The fit / when-to-use table

Read this table by finding the dominant force in your requirements first, then look across to the benefit you are buying and the tax you are accepting. The style is the consequence of the dominant force, not the starting point.

Style Dominant force (pick it when…) Benefit it buys Tax it levies Representative Azure stack
N-tier Migrating an existing app with minimal change, or a simple CRUD line-of-business app Familiarity, fastest path, lowest cost, easy to staff Scales/deploys as a unit; poor failure isolation; synchronous chains App Service / VMs in zones → Azure SQL (ZR) → Redis
Web-Queue-Worker Significant background/deferred work; user path must stay fast under bursts Load levelling + independent scale of web vs worker Async result reporting; idempotency; can drift to event sprawl App Service + Functions/Container Apps worker + Service Bus + SQL/Blob
Microservices Complex domain, many teams shipping independently, divergent scaling needs Independent deploy/scale/tech per service; team autonomy Full distributed-systems cost; eventual consistency; heavy platform/ops burden AKS / Container Apps + APIM + Service Bus + DB-per-service + Dapr
Event-driven Many consumers reacting to a high-volume stream in near-real-time Extreme decoupling; add consumers without touching producers; high throughput Implicit flow; ordering/duplicates; eventual consistency; hard to trace Event Grid (discrete) / Event Hubs (streams) + Stream Analytics/Functions + IoT Hub
Big data Datasets too large for one database; parallel batch + stream processing Scale-out over huge data; cheap storage / elastic compute split Specialist data-engineering skills; partition design; higher latency; not a SoR ADLS Gen2 + Fabric/Synapse/Databricks (Spark) + Data Factory + Event Hubs
Big compute Large, parallelisable, compute-bound job (HPC) Massive on-demand parallel compute, rent-and-release Narrow niche; must parallelise; RDMA tuning; expensive SKUs Azure Batch + H-series/GPU VMs + InfiniBand + CycleCloud + Spot

A practical reading tip for exams and design reviews: the words in a requirements document map to the dominant-force column almost mechanically. “Lift and shift” → N-tier. “Background jobs / spiky” → Web-Queue-Worker. “Many teams / independent deployment” → Microservices. “React to events / IoT / telemetry” → Event-driven. “Petabytes / analytics / batch” → Big data. “Simulation / parallel compute” → Big compute. The skill is spotting when two forces are both strong, which signals a hybrid.

Diagram of the six Azure architecture styles arranged as constraint systems — N-tier, Web-Queue-Worker, Microservices, Event-driven, Big data and Big compute — each annotated with the dominant force that selects it, the benefit it buys and the tax it levies, with representative Azure services and the common hybrid pairings between styles.

The diagram lays the six styles out side by side so you can compare their shapes at a glance — the synchronous tiering of N-tier next to the broker-decoupled event-driven style, and the data-parallel shape of Big data next to the compute-parallel shape of Big compute — with the common hybrid pairings (event-driven core feeding a big-data tail; microservices fronted by a web-queue-worker edge) drawn as the seams between them.

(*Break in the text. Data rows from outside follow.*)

#[export] Instance owned_block_heap : BlockHeap owned.
Proof.
  split.
  - intros s A F (E & L & hl & segs & I & Hco & -> & ->). rewrite view_abs. by eapply abs_wf, (hv_wf _ _ _ _ _ _ I).
  - intros s A F m (E & L & hl & segs & I & Hco & -> & ->). rewrite view_abs, <- covered_blocks. intros (n & g & Hn & Hm). by eapply (sw_inside _ _ (hv_wf _ _ _ _ _ _ I)).
  - intros s A F n r (E & L & hl & segs & I & Hco & -> & ->) (g & Hn & Hf & ->)%lookup_runs_Some. by destruct (sw_range _ _ (hv_wf _ _ _ _ _ _ I) _ _ Hn) as (? & ? & ? & ?).
  - intros s A F n r n' r' (E & L & hl & segs & I & Hco & -> & ->) (g & Hn & Hf & ->)%lookup_runs_Some (g' & Hn' & Hf' & ->)%lookup_runs_Some. by apply (sw_inj _ _ (hv_wf _ _ _ _ _ _ I)).
  - intros s A F n r (E & L & hl & segs & I & Hco & -> & ->) (g & Hn & Hf & ->)%lookup_runs_Some. destruct (hdr_of _ _ _ _ _ _ I n g Hn) as (x & Hx & Hb & Hfor).
    destruct (Hfor ltac:(set_solver)) as [Hfree Hsz]. rewrite Hf in Hfree, Hsz. destruct Hsz as [-> Hsz]. cbn. done.
  - intros s A F a x n r (E & L & hl & segs & I & Hco & -> & ->) Hx Hb (g & Hn & Hf & ->)%lookup_runs_Some. cbn.
    destruct (sw_range _ _ (hv_wf _ _ _ _ _ _ I) _ _ Hn) as (H1 & _). destruct (hv_unused _ _ _ _ _ _ I _ _ Hx) as [H0|(n' & g' & Hn' & <-)]; [unfold HBLKSZ in *; lia|].
    destruct (hdr_of _ _ _ _ _ _ I n' g' Hn') as (x' & Hx' & Hb' & _). assert (n' = n) as -> by (assert (x' = x) as -> by congruence; unfold HBLKSZ in *; lia). congruence.
  - intros s A F a x n r m (E & L & hl & segs & I & Hco & -> & ->) Hx Hb (g & Hn & Hf & ->)%lookup_runs_Some Hm. cbn in Hm. pose proof (hv_wf _ _ _ _ _ _ I) as W.
    destruct (sw_range _ _ W _ _ Hn) as (H1 & _). destruct (hv_unused _ _ _ _ _ _ I _ _ Hx) as [H0|(n' & g' & Hn' & <-)]; [unfold HBLKSZ in *; lia|].
    destruct (hdr_of _ _ _ _ _ _ I n' g' Hn') as (x' & Hx' & Hb' & _). assert (n' = m) as -> by (assert (x' = x) as -> by congruence; unfold HBLKSZ in *; lia). pose proof (sw_disj _ _ W _ _ _ _ Hn Hn' ltac:(lia)). lia.
  - intros s A F n r p (E & L & hl & segs & I & Hco & -> & ->) (g & Hn & Hf & ->)%lookup_runs_Some Hp.
    destruct (wp_total (HDR p) s (fun a s' => a = E (bno p) /\ s' = s)) as (a & s' & -> & -> & ->); [eapply wp_HDR; [exact (hv_idx _ _ _ _ _ _ I)|done]|]. rewrite Hp. by rewrite (word_of _ _ _ _ _ _ I n g Hn).
  - intros s A F n r p (E & L & hl & segs & I & Hco & -> & ->) (g & Hn & Hf & ->)%lookup_runs_Some Hp.
    destruct (wp_total (HDR p) s (fun a s' => a = E (bno p) /\ s' = s)) as (a & s' & -> & -> & ->); [eapply wp_HDR; [exact (hv_idx _ _ _ _ _ _ I)|done]|].
    rewrite (en_inner _ _ (hv_ent _ _ _ _ _ _ I) n g (bno p) Hn Hp). by rewrite Hf.
  - intros T s A F n r f Q (E & L & hl & segs & I & Hco & -> & ->) (g & Hn & Hf & ->)%lookup_runs_Some Hc HQ. destruct (hdr_of _ _ _ _ _ _ I n g Hn) as (x & Hx & Hb & Hfor).
    destruct (Hfor ltac:(set_solver)) as [Hfree Hsz]. rewrite Hf in Hsz. destruct Hsz as [-> _]. eapply wp_upd_hdr; [exact Hx|]. apply HQ; [|apply later_same; [cbn; set_solver|done]].
    eexists E, L, hl, _. split; [exact (hinv_own _ _ _ _ _ _ _ _ I Hn Hf Hc)|]. split; [|split].
    + intros a ga a' ga' [[<- <-]|[_ Ha]]%lookup_insert_Some [[<- <-]|[_ Ha']]%lookup_insert_Some; try done. by apply (Hco a ga a' ga').
    + by rewrite runs_insert.
    + apply leibniz_equiv. intros m. rewrite !elem_avail. split; intros (a & ga & Ha & Hfa & Hm); exists a, ga.
      * rewrite lookup_insert_ne; [done|]. congruence.
      * apply lookup_insert_Some in Ha as [[_ <-]|[_ ?]]; done.
  - intros T s A F n r fuel Q (E & L & hl & segs & I & Hco & -> & ->) (g & Hn & Hf & ->)%lookup_runs_Some Hfu HQ. rewrite view_abs in Hfu.
    destruct (fuel_enough _ _ _ (hv_wf _ _ _ _ _ _ I) Hfu) as [Hf1 Hf2]. eapply wp_mono; [apply wp_grows; [apply grows_freehblk|by eapply wp_freehblk]|].
    intros [] s' [(E' & L' & hl' & segs' & I' & Hfd) Hd]. destruct (freed_abs _ _ _ _ Hco Hn Hf (seg_pos _ _ _ _ _ _ I) Hfd) as [Hco' Habs].
    apply HQ; [|done]. exists E', L', hl', segs'. split; [done|]. split; [done|]. split; [|by rewrite Habs]. symmetry. eapply runs_freed; [exact (seg_pos _ _ _ _ _ _ I)|done|done|done].
  - intros s A F sz kind fuel Q (E & L & hl & segs & I & Hco & -> & ->) Hsz Hk Hfu H0 H1. rewrite view_abs in Hfu. destruct (blocks_of_size sz Hsz) as (k & Hb & Hbr & _).
    destruct (fuel_enough _ _ _ (hv_wf _ _ _ _ _ _ I) Hfu) as [Hf1 Hf2]. eapply wp_mono; [apply wp_grows; [apply grows_allochblk|by eapply wp_allochblk]|].
    intros r s' [(E' & L' & hl' & segs' & I' & [(-> & -> & Hno)|(n & g & x & -> & Hn0 & Hg & Hf & Hle & Hmd & Hal)]) Hd].
    + apply H0; [by exists E', L', hl', segs|done|]. intros n Hsub.
      destruct (consecutive segs (regions s) n (OBJ_SZ_TO_BLOCKS sz) (hv_wf _ _ _ _ _ _ I) Hco ltac:(lia) Hsub) as (q & g & Hq & Hf & Hq1 & Hq2). specialize (Hno q g Hq Hf). lia.
    + destruct (alloced_abs segs (regions s) n g (OBJ_SZ_TO_BLOCKS sz) x segs' (hv_wf _ _ _ _ _ _ I) Hco Hg Hf ltac:(lia) Hal) as [Hco' Habs].
      apply (H1 s' n (sg_hdr g) x); [|done| |done].
      * exists E', L', hl', segs'. split; [done|]. split; [done|]. split; [|by rewrite Habs]. symmetry. eapply runs_alloced; [exact Hg|done| |exact Hal].
        intros Hlt. destruct (segs !! (n + OBJ_SZ_TO_BLOCKS sz)) as [ga|] eqn:Ea; [|done]. pose proof (seg_pos _ _ _ _ _ _ I _ _ Ea).
        pose proof (sw_disj _ _ (hv_wf _ _ _ _ _ _ I) _ _ _ _ Hg Ea ltac:(lia)). lia.
      * intros m Hm%elem_run. apply elem_avail. exists n, g. split_and!; [done|done|lia|lia].
  - intros s A F needed ignore fuel Q (E & L & hl & segs & I & Hco & -> & ->) Hn Hfu HQ. rewrite view_abs in Hfu, HQ.
    destruct (fuel_enough _ _ _ (hv_wf _ _ _ _ _ _ I) Hfu) as [Hf1 Hf2]. eapply wp_mono; [apply wp_grows; [apply grows_try_expand|eapply wp_try_expand_hp; [exact I|done|done|lia]]|].
    intros ok s' [(-> & len & Hlen & E' & L' & hl' & segs' & I' & Hg) Hd]. destruct (grown_abs _ _ _ _ _ _ _ I Hco Hg) as (n & Hun & Hco' & Habs).
    apply (HQ s' n len); [|done|done|].
    + exists E', L', hl', segs'. split; [done|]. split; [done|]. split; [|by rewrite Habs]. destruct Hg as (n2 & h & Hn2 & Hl2 & Hun2 & Hfd).
      assert (Hnone : segs !! n2 = None). { destruct (segs !! n2) as [g|] eqn:En; [|done]. destruct (Hun2 n2 ltac:(lia)). exists n2, g. split; [done|]. pose proof (seg_pos _ _ _ _ _ _ I _ _ En). lia. }
      assert (Hpos : forall m k, (<[n2 := mkSeg len h false]> segs) !! m = Some k -> 0 < sg_len k) by (intros m k [[<- <-]|[_ Hm]]%lookup_insert_Some; [exact Hl2|exact (seg_pos _ _ _ _ _ _ I _ _ Hm)]).
      rewrite (runs_freed _ _ _ _ Hpos (lookup_insert_eq _ _ _) eq_refl Hfd).
      rewrite <- runs_delete. by rewrite delete_insert_id.
    + intros m Hm%elem_run. rewrite <- covered_blocks. by apply Hun.
Qed.

End instance.

(** ** Bounded memory *)

(** Memory is below a limit. *)
Class MemLimit `{!PersistentMem} (LIM : Z) := get_mem_limit : forall rs n a, get_mem rs n = Some a -> a + n <= LIM * HBLKSZ.

(** The memory a heap has obtained is below block [LIM]. *)
Definition limited (LIM : Z) (s : heap) : Prop := forall r, r ∈ regions s -> 0 <= r.1 /\ r.1 + r.2 <= LIM * HBLKSZ.

Section limit.
Context `{!PersistentMem} {LIM : Z} `{!MemLimit LIM}.

Lemma limited_later s s' : limited LIM s -> later s s' -> limited LIM s'.
Proof. intros Hl [_ Hr] r [Hin|(rs & Hg)]%Hr; [by apply Hl|]. split; [destruct (get_mem_range _ _ _ Hg); unfold HBLKSZ in *; lia|by eapply get_mem_limit]. Qed.

(** Blocks inside limited memory are fewer than the limit. *)
Lemma limited_blocks s b : limited LIM s -> (forall m, m ∈ heap_blocks b -> inside (regions s) (m * HBLKSZ)) -> heap_blocks b ⊆ run 0 LIM.
Proof. intros Hl Hi m Hm. destruct (Hi m Hm) as (r & Hr & Hin). destruct (Hl r Hr). apply elem_run. unfold HBLKSZ in *. lia. Qed.

Lemma limited_fuel b fuel : heap_blocks b ⊆ run 0 LIM -> (Z.to_nat LIM < fuel)%nat -> (size (heap_blocks b) < fuel)%nat.
Proof. intros Hs Hf. apply subseteq_size in Hs. rewrite size_run in Hs. lia. Qed.

Lemma rep_limited s b : heap_rep s b -> limited LIM s -> heap_blocks b ⊆ run 0 LIM.
Proof.
  intros (E & L & hl & segs & I & _ & <-) Hl. eapply limited_blocks; [exact Hl|]. intros m (n & g & Hn & Hm)%covered_blocks.
  by eapply (sw_inside _ _ (hv_wf _ _ _ _ _ _ I)).
Qed.

Lemma grows_exec fuel q : grows (exec fuel q).
Proof.
  destruct q as [sz kind flags|h|needed i]; cbn [exec].
  - apply grows_allochblk.
  - apply grows_bind; [apply grows_freehblk|]. intros _. apply grows_ret.
  - apply grows_bind; [apply grows_try_expand|]. intros ok. apply grows_ret.
Qed.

Combining styles: most real systems are hybrids

The six styles are buckets, not boxes — production systems routinely combine them, and recognising the combination is part of the skill.

The lesson: do not force a system into a single label. Identify the dominant style for the whole, then note where a subsystem follows a different one. The label is a thinking aid, not a contract.

The ten design principles for Azure applications

The six styles answer what shape. The ten design principles for Azure applications answer how to build well within any shape — they encode how the cloud actually behaves (commodity hardware fails, scale comes from adding instances not buying bigger ones, distributed components must coordinate sparingly) and they hold regardless of which style you chose. These are canonical Microsoft principles and worth knowing by name; AZ-305 questions lean on them constantly. Here they are, each with what it means and how it lands on Azure.

1. Design for self-healing

In a distributed system, failures happen — they are a routine operating condition, not an exception. Design the application to detect and recover from failures automatically: retry transient failures (exponential back-off with jitter), circuit breakers to stop hammering a failing dependency, health probes so the platform replaces unhealthy instances, graceful degradation so a failed non-critical dependency degrades rather than crashes the request, and idempotent operations so a retry is safe. On Azure: liveness/readiness probes in AKS and Container Apps, Front Door / Application Gateway probes pulling bad instances out of rotation, SDK retry-with-back-off, and Azure Monitor automation. Maps straight to the Reliability pillar.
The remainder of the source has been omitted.